__TASK OBJECTIVE__.
Copy every line from the data below in which the string "EngineFacts" can be found.

__ENTRIES SUPPLIED__.

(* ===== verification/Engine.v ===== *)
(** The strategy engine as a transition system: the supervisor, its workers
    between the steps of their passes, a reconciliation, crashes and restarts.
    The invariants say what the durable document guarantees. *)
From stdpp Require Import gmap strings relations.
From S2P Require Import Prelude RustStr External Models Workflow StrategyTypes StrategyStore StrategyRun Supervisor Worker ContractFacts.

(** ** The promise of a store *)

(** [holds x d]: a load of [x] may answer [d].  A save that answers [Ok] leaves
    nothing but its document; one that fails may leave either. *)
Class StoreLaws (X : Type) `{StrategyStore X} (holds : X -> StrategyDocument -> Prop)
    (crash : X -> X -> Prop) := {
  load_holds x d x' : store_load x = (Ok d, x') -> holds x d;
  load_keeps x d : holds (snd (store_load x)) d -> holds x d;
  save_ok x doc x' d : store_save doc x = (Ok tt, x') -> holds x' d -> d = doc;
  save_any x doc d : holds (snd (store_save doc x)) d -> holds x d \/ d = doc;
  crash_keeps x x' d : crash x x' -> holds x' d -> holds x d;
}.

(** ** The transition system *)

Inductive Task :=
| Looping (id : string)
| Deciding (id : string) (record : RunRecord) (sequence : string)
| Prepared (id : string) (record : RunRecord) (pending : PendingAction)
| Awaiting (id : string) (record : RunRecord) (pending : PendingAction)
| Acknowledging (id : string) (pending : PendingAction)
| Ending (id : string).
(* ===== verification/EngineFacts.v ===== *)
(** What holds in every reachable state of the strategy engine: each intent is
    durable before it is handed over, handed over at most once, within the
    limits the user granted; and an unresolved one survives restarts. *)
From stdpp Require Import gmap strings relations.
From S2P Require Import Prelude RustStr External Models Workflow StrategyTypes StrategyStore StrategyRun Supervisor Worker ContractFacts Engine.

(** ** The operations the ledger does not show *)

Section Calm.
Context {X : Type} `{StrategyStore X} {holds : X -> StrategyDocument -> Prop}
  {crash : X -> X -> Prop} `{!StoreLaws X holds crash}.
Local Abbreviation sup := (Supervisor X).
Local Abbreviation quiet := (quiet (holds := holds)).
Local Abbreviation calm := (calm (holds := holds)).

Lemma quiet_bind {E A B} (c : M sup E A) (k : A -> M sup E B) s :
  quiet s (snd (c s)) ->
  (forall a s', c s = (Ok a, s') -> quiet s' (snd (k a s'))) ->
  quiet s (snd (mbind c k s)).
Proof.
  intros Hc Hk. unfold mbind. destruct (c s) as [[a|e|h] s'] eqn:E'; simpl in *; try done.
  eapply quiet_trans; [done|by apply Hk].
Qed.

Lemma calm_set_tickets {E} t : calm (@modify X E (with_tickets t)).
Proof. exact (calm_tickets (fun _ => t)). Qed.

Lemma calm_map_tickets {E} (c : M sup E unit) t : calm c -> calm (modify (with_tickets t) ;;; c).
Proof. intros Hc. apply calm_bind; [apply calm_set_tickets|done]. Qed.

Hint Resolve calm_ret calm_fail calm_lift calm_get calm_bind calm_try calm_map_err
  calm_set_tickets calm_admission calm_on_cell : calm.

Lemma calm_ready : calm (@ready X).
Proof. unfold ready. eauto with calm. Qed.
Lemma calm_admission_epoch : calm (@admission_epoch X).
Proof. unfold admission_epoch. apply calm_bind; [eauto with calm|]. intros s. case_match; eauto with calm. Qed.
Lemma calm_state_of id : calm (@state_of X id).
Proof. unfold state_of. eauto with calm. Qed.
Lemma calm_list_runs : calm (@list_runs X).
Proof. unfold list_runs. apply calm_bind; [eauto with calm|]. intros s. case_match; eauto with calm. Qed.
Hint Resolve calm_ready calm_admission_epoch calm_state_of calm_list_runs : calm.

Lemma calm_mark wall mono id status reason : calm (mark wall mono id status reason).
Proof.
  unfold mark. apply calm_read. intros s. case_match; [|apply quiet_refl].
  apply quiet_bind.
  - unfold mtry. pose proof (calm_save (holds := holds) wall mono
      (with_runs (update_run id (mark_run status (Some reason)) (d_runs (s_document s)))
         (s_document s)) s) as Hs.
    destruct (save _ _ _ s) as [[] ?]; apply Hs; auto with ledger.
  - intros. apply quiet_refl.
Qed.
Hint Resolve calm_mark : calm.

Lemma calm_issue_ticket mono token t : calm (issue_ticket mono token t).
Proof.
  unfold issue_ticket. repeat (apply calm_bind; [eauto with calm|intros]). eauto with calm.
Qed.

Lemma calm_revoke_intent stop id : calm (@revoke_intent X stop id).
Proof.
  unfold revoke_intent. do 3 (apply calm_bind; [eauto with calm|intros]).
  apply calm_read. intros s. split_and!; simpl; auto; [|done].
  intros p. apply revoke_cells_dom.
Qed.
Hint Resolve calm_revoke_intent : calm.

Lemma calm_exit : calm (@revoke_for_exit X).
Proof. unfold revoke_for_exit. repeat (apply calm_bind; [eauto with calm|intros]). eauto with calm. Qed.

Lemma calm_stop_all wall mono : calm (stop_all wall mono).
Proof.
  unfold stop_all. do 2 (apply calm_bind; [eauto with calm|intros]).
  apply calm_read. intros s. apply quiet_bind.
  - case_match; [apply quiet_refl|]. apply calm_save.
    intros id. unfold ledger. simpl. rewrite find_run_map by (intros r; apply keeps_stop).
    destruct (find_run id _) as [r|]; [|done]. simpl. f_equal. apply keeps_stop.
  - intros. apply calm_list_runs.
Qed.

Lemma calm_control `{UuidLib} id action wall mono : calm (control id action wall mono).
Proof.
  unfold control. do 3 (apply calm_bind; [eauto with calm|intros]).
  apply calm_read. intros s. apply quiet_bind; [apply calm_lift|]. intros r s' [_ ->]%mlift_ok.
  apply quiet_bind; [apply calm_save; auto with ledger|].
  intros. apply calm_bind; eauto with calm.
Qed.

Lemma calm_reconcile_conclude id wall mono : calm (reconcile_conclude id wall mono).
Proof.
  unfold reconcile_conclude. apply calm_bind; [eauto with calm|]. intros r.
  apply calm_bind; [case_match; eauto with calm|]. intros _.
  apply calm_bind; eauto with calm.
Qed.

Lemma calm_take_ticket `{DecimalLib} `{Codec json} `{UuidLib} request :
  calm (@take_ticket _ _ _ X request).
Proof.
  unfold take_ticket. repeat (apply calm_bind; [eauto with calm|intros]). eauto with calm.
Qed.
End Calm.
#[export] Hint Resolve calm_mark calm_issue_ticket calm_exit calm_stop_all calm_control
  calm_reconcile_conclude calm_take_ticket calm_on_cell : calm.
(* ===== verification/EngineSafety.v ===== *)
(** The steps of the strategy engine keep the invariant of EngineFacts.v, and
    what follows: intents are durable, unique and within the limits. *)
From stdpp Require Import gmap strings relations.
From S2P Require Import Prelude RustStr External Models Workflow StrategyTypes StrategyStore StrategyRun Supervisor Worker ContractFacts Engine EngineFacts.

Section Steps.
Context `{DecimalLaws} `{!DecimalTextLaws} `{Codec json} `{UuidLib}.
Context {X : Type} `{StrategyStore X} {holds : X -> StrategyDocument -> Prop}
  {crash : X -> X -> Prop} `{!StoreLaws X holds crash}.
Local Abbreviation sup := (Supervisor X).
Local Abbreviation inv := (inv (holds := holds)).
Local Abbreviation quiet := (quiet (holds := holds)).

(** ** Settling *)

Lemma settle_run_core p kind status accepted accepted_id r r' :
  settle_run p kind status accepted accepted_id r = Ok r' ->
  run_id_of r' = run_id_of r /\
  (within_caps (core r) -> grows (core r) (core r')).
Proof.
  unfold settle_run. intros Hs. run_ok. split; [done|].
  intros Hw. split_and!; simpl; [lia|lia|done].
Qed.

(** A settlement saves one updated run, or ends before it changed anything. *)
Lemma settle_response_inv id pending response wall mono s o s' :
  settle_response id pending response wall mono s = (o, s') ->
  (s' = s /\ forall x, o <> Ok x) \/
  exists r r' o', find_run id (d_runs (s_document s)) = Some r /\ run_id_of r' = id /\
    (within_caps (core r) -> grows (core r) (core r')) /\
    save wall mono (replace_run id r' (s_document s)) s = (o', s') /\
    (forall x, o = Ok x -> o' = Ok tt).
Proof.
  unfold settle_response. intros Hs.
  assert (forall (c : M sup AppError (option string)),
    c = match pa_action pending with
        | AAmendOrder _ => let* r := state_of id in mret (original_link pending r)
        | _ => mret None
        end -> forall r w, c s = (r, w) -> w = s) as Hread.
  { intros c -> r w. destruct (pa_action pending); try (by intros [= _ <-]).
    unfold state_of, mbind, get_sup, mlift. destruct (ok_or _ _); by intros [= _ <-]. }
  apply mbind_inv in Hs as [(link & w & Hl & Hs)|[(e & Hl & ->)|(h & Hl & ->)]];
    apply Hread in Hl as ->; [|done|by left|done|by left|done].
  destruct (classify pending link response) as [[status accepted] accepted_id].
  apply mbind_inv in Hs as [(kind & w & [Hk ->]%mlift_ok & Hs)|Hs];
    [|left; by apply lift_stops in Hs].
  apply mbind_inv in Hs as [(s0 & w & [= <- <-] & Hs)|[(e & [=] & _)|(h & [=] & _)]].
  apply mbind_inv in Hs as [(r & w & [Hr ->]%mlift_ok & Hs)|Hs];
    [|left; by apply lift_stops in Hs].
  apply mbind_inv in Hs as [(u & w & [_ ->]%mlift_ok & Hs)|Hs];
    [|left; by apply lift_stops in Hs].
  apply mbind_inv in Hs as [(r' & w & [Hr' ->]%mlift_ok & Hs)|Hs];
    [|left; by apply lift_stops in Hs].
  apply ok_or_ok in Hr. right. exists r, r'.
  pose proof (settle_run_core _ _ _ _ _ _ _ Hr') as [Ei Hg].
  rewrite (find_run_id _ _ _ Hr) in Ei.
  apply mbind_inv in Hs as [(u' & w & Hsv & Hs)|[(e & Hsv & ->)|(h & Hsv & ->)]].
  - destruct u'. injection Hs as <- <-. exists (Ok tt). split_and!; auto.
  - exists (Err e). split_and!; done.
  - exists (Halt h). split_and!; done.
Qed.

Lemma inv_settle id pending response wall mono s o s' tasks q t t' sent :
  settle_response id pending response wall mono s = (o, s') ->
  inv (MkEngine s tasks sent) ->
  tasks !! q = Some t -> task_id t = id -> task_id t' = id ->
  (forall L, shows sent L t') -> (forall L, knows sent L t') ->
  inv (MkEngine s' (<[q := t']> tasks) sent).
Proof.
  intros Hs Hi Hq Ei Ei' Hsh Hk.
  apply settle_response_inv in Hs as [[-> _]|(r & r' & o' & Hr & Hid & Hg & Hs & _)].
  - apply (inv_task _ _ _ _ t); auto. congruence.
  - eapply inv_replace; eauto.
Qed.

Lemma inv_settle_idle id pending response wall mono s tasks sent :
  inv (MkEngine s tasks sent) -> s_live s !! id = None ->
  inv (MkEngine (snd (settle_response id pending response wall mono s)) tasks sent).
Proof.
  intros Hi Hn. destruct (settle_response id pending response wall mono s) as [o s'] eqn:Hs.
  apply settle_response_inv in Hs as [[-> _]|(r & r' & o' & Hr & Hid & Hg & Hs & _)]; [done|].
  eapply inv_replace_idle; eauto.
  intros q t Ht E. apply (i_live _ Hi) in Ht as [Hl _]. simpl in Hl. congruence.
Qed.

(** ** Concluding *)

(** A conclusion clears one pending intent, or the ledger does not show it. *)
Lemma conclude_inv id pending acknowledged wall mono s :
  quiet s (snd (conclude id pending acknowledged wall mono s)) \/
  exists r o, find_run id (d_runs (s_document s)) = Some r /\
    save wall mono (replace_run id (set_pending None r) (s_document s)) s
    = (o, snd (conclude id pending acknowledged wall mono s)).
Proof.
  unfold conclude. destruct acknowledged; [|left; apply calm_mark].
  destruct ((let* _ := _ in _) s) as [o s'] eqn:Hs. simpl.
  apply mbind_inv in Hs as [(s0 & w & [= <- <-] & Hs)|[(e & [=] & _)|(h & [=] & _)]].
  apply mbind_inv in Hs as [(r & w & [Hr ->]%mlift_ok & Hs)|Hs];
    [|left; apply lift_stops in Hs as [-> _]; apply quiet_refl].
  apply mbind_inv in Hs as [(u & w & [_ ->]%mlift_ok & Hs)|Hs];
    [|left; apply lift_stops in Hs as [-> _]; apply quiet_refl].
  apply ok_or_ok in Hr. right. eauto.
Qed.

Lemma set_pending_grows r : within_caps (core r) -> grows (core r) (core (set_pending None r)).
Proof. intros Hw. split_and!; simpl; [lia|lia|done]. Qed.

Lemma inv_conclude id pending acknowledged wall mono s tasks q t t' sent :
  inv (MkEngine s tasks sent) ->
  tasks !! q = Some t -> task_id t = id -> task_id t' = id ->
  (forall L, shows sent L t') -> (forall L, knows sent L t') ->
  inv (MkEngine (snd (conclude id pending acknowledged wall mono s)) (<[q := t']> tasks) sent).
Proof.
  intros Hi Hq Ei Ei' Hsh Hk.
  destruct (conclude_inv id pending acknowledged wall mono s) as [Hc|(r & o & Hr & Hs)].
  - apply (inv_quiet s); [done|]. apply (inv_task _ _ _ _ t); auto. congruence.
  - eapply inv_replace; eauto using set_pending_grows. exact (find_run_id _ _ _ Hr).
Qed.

__THE COMPLETED TASK__.
(* ===== verification/EngineFacts.v ===== *)
(** The steps of the strategy engine keep the invariant of EngineFacts.v, and
From S2P Require Import Prelude RustStr External Models Workflow StrategyTypes StrategyStore StrategyRun Supervisor Worker ContractFacts Engine EngineFacts.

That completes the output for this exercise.